Acknowledgement of discontinuous periods of SPL

Unlike a request for a single period of shared parental leave (SPL), you don’t have to agree to a request for discontinuous SPL. In this scenario, there’s a two-week discussion period during which you can either accept the employee’s request, propose alternative dates or reject it. Use our acknowledgement letter to set out the legal position upfront.

Three options

Where your employee’s request is for discontinuous SPL, the legislation provides that you and your employee have a two-week discussion period, starting on the date that they give you their period of leave notice, during which you can discuss and consider their request. During (and by the end of) this period, there are then three options open to you, which are at your discretion:

  1. You can consent to the employee’s requested pattern of discontinuous SPL.
  2. You can refuse the request as it stands but instead propose alternative dates to the employee for their periods of SPL.
  3. You can refuse the periods of SPL without proposing alternative dates.

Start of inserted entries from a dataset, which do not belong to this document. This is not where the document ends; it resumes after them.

(* ===== verification/MapIteration.v ===== *)
(** * The iterations of a map step
    ([map_reduce/map_executor/iteration_preparer.py],
    [map_executor/executor/execute_flow.py, iteration_execution.py])

    From [map_over] to the items, from an item to its inputs, its model and its
    step, and around them the run of a map step in the modes of [MapReduce].
    The handler is a function of the step it is given; its typed inputs, the
    events, the clock and the concurrency cap are left out. *)
From stdpp Require Import base gmap list strings.
From Stdlib Require Import ZArith QArith Lia.
From S2P Require Import Prelude PyString PipelineStep MapReduce ValueResolver.
Open Scope Z_scope.
#[local] Set Default Proof Using "Type".

(** [{**d, **e}] *)
Definition merge {V} (d e : list (string * V)) : list (string * V) := fold_left (fun d kv => dset kv.1 kv.2 d) e d.

(** [bool(v)] *)
Definition truthy_value (v : value) : bool :=
  match v with
  | VNone => false
  | VBool b => b
  | VInt z => negb (z =? 0)
  | VFloat q => negb (Qeq_bool q 0)
  | VStr s => negb (bool_decide (s = ""%string))
  | VList l => match l with [] => false | _ => true end
  | VDict d => match d with [] => false | _ => true end
  | VColl c => match c_outputs c with [] => false | _ => true end
  | VObj _ => true
  end.

Record MapConfig := mkMap {
  map_over : list (string * InputBinding);
  map_inputs : list (string * InputBinding);
  timeout_seconds : option Q;
  min_success_threshold : Threshold;
  fail_fast : bool;
  has_inference_timeout : bool;
  model_pool : option InputBinding;
  model_requirements : bool;          (* given and not empty *)
  exclude_self : bool;
  selection : string
}.

(** The attributes of a step configuration that are data, and what a map step
    is made of. *)
Record MapStep := mkMapStep {
  fields : list (string * value);
  map_handler_inputs : list (string * InputBinding);
  step_map : MapConfig
}.

Definition Item : Type := nat * value * option string.
Definition item_index (i : Item) : nat := i.1.1.
Definition item_value (i : Item) : value := i.1.2.
Definition item_key (i : Item) : option string := i.2.

(** [[(i, v, k) for i, (k, v) in enumerate(l)]] *)
Definition enumerate (l : list (option string * value)) : list Item :=
  map (fun ikv => (fst ikv, snd (snd ikv), fst (snd ikv))) (zip (seq 0 (length l)) l).

Record Checkpoint := mkCheckpoint {
  output_raw : string;
  output_json : list (string * value);      (* missing or empty alike *)
  output_meta : list (string * value)
}.

(** How the run of a map step ends. *)
Inductive MapEnd : Type :=
  | MapReturned (c : @MapOutputCollection value) (failed_hints : list (nat * string))
  | MapRaised (e : error)
  | MapPartial (f : PartialFailure)
  | MapWaiting.

Section Iterations.
Context (methods : value -> string -> option value) (hashable : value -> bool).
#[local] Notation traverse_path := (traverse_path methods hashable).
#[local] Notation resolve_inputs := (resolve_inputs methods hashable).

(** ** [resolve_map_over] *)

Definition items_of (v : value) : exn (list Item) :=
  match v with
  | VList l => Ok (enumerate (map (fun v => (None, v)) l))
  | VDict d => Ok (enumerate (map (fun kv => (Some kv.1, kv.2)) d))
  | VColl c =>
      match collection_items c with
      | Ok l => Ok (enumerate (map (fun kv => (Some kv.1, kv.2)) l))
      | Raise (ValueError _) => Ok (enumerate (map (fun v => (None, v)) (c_outputs c)))
      | Raise e => Raise e
      end
  | _ => Raise (TypeError "map_over field must resolve to list, dict, or MapOutputCollection")
  end.

Definition resolve_map_over (r : NamespaceResolver) (bindings : list (string * InputBinding)) : exn (list Item) :=
  match bindings with
  | [(_, binding)] =>
      let? root := resolve r binding in
      let? v :=
        match root with
        | VColl _ => if bool_decide (field_path binding = "*"%string) then Ok root
                     else if bool_decide (field_path binding = ""%string) then Ok root
                     else traverse_path (Some r) nobody root (field_path binding)
        | _ => if bool_decide (field_path binding = ""%string) then Ok root
               else traverse_path (Some r) nobody root (field_path binding)
        end in
      items_of v
  | _ => Raise NotImplementedError
  end.

(** ** [build_pool_assignments] *)

Definition is_name (o : string) (m : value) : bool := match m with VStr s => bool_decide (s = o) | _ => false end.

(** [select_from_pool] on what the pool holds. *)
Definition select_value (pool : list value) (originator : option string) (exclude_self : bool)
    (selection : string) (idx : nat) (random_choice : list value -> value) : exn value :=
  let candidates :=
    match originator with
    | Some o => if exclude_self && negb (bool_decide (o = ""%string)) then
                  match List.filter (fun m => negb (is_name o m)) pool with
                  | [] => [VStr o]
                  | l => l
                  end
                else pool
    | None => pool
    end in
  match candidates with
  | [] => Raise (ValueError "Model candidate pool is empty after filtering.")
  | first :: _ =>
      if bool_decide (selection = "random"%string) then Ok (random_choice candidates)
      else if bool_decide (selection = "rotate"%string)
      then Ok (nth (idx mod length candidates) candidates first)
      else Ok first
  end.

(** [required]: the models [async_resolve_model_requirements] finds. *)
Context (required : exn (list string)) (random_choice : nat -> list value -> value).

Definition assign_all (cfg : MapConfig) (pool : list value) (items : list Item) : exn (list (nat * value)) :=
  exn_map (fun i =>
      let? m := select_value pool (item_key i) (exclude_self cfg) (selection cfg) (item_index i) (random_choice (item_index i)) in
      Ok (item_index i, m)) items.

Definition build_pool_assignments (r : NamespaceResolver) (cfg : MapConfig) (items : list Item) : exn (list (nat * value)) :=
  match model_pool cfg with
  | None =>
      if model_requirements cfg then
        let? resolved_ids := required in
        match resolved_ids with
        | [] => Ok []
        | _ => assign_all cfg (map VStr resolved_ids) items
        end
      else Ok []
  | Some pool_binding =>
      let? pool_root := resolve r pool_binding in
      let? pool := traverse_path (Some r) nobody pool_root (field_path pool_binding) in
      match pool with
      | VList [] => Raise (ValueError "model_pool resolved to empty list")
      | VList l => assign_all cfg l items
      | _ => Raise (TypeError "model_pool must resolve to list")
      end
  end.

(** [pool_assignments.get(idx)] *)
Definition assigned_to (idx : nat) (assignments : list (nat * value)) : value :=
  match List.find (fun im => (fst im =? idx)%nat) assignments with Some (_, m) => m | None => VNone end.

(** ** One iteration *)

Definition prepare_iteration_inputs (r : NamespaceResolver) (s : MapStep) (i : Item) (total : nat) (assigned_model : value)
  : exn (NamespaceResolver * list (string * value) * list (string * value)) :=
  let iter_resolver := with_map_context (map_state (item_index i) (item_value i) (item_key i) total assigned_model) r in
  let? map_input_values := resolve_inputs iter_resolver (map_inputs (step_map s)) in
  let? handler_input_values := resolve_inputs iter_resolver (map_handler_inputs s) in
  Ok (iter_resolver, merge handler_input_values map_input_values, map_input_values).

(** What [hasattr] finds of a step besides data. *)
Context (step_attribute : string -> bool).

Definition has_field (s : MapStep) (field : string) : bool :=
  bool_decide (is_Some (dget field (fields s))) || step_attribute field.

Definition overridden (s : MapStep) (field : string) (v : value) : value :=
  match v with
  | VDict d =>
      if bool_decide (field = "generation_parameters"%string)
      then VDict (merge (match dget field (fields s) with Some (VDict base) => base | _ => [] end) d)
      else v
  | _ => v
  end.

Definition split_inputs (s : MapStep) (map_inputs : list (string * value)) : list (string * value) * list (string * value) :=
  fold_left (fun acc fv =>
      if has_field s fv.1 then (dset fv.1 (overridden s fv.1 fv.2) acc.1, acc.2)
      else (acc.1, dset fv.1 fv.2 acc.2)) map_inputs ([], []).

Definition create_iteration_step (s : MapStep) (map_inputs : list (string * value)) (assigned_model : value)
  : list (string * value) :=
  let (step_overrides, template_inputs) := split_inputs s map_inputs in
  let step_overrides :=
    if truthy_value assigned_model && negb (bool_decide (is_Some (dget "model_ref"%string step_overrides)))
    then dset "model_ref"%string assigned_model step_overrides else step_overrides in
  let step_overrides :=
    match template_inputs with
    | [] => step_overrides
    | _ => dset "resolved_map_inputs"%string (VDict template_inputs) step_overrides
    end in
  merge (fields s) step_overrides.

(** The [StepOutput] of [step_types] that a checkpoint comes back as. *)
Definition cached_output (c : Checkpoint) : value :=
  VObj [("data", VDict (match output_json c with [] => [("raw", VStr (output_raw c))]%string | j => j end));
        ("metadata", VDict (output_meta c))]%string.

(** The checkpoint found for an iteration, and the handler. *)
Context (checkpoint : nat -> option Checkpoint) (execute : list (string * value) -> exn value).

Definition execute_iteration (r : NamespaceResolver) (s : MapStep) (total : nat) (i : Item) (assigned_model : value) : exn value :=
  let? prepared := prepare_iteration_inputs r s i total assigned_model in
  match checkpoint (item_index i) with
  | Some c => Ok (cached_output c)
  | None => execute (create_iteration_step s (snd prepared) assigned_model)
  end.

(** ** [execute_map] *)

(** Iterations the inference-timeout monitor stops, the text of an error, the
    gateways, and when [asyncio.wait] and [gather] see which tasks end. *)
Context (stopped : nat -> bool) (message : error -> string) (gateway : nat -> option string).

Definition task_end (run : Item -> exn value) (items : list Item) (idx : nat) : TaskEnd value :=
  if stopped idx then Stopped
  else match List.find (fun i => (item_index i =? idx)%nat) items with
       | Some i => match run i with Ok v => Succeeds v | Raise e => Fails (message e) end
       | None => Stopped
       end.

Definition of_mode (total : nat) (m : @ModeResult value) : MapEnd :=
  match m with
  | Returned o hints => MapReturned (make_collection o total) hints
  | PartialFailed f => MapPartial f
  | NotFinished => MapWaiting
  end.

(** [gather]: the first error in the order the tasks end, else all outputs. *)
Fixpoint gather (run : Item -> exn value) (items : list Item) (ended : list Item) : exn (list value) :=
  match ended with
  | [] => exn_map run items
  | i :: ended' => match run i with Raise e => Raise e | Ok _ => gather run items ended' end
  end.

Definition execute_map (r : NamespaceResolver) (s : MapStep) (batches : list (Q * list nat)) (ended : list Item) : MapEnd :=
  let cfg := step_map s in
  match resolve_map_over r (map_over cfg) with
  | Raise e => MapRaised e
  | Ok [] => MapReturned (mkCollection [] [] None None) []
  | Ok items =>
      let total := length items in
      match (let? assignments := build_pool_assignments r cfg items in
             (* [_build_iteration_context] *)
             let? _ := exn_map (fun i => prepare_iteration_inputs r s i total (assigned_to (item_index i) assignments)) items in
             Ok assignments) with
      | Raise e => MapRaised e
      | Ok assignments =>
          let run i := execute_iteration r s total i (assigned_to (item_index i) assignments) in
          let metadata := map (fun i => (item_index i, item_key i)) items in
          if fail_fast cfg then
            of_mode total (execute_with_fail_fast (task_end run items) gateway metadata (Z.of_nat total)
                             (min_success_threshold cfg) (map snd batches))
          else if bool_decide (is_Some (timeout_seconds cfg)) || has_inference_timeout cfg then
            of_mode total (execute_with_timeout (task_end run items) gateway metadata (Z.of_nat total)
                             (match timeout_seconds cfg with
                              | Some t => if Qeq_bool t 0 then 3600%Q else t
                              | None => 3600%Q
                              end) (min_success_threshold cfg) batches)
          else match gather run items ended with
               | Raise e => MapRaised e
               | Ok outputs => MapReturned (mkCollection outputs (map item_key items) (Some (seq 0 total)) (Some total)) []
               end
      end
  end.

End Iterations.

(** ** Items *)

Lemma enumerate_lookup l j : enumerate l !! j = (fun kv => (j, snd kv, fst kv)) <$> l !! j.
Proof.
  unfold enumerate. change (map ?f ?x) with (f <$> x). rewrite list_lookup_fmap.
  destruct (l !! j) as [kv|] eqn:E; simpl.
  - assert (Hz : zip (seq 0 (length l)) l !! j = Some (j, kv)).
    { apply lookup_zip_with_Some. exists j, kv. split; [done|]. split; [|done].
      pose proof (lookup_lt_Some _ _ _ E). rewrite lookup_seq_lt by done. done. }
    by rewrite Hz.
  - rewrite lookup_ge_None_2; [done|]. apply lookup_ge_None in E. rewrite length_zip. lia.
Qed.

So, your employee is only permitted to take a pattern of discontinuous SPL if you agree to it. Under the legislation, there’s also no requirement to give the employee’s request reasonable consideration and neither is there any limitation on your ability to refuse it. However, that said, you do need to avoid any allegations of unlawful discrimination so it’s best to have a good business reason for refusal.

Where Option 2 applies and you propose alternative dates to your employee for discontinuous SPL, they will in turn need to agree them - you can’t force alternative dates on them.

Acknowledgement letter

Our Acknowledgement of Discontinuous Periods of SPL Letter sets out the above statutory position and then invites the employee to a meeting to discuss their request. There’s actually no legal requirement to hold a formal meeting but for employee relations purposes you need to be seen to be considering their request. Plus, a meeting affords you the opportunity to run through why their requested pattern of discontinuous SPL might not be viable for the needs of the business and/or to discuss possible alternative dates.

Agreement

If, by or before the end of the two-week period, you agree to the employee’s request or the employee agrees with the alternative dates that you have proposed, they are then entitled to take the discontinuous SPL as agreed.

No agreement

If, however, agreement cannot be reached within the two-week window and so you refuse the employee’s request, they are entitled to take the total amount of SPL requested as a continuous block - this is essentially the default position.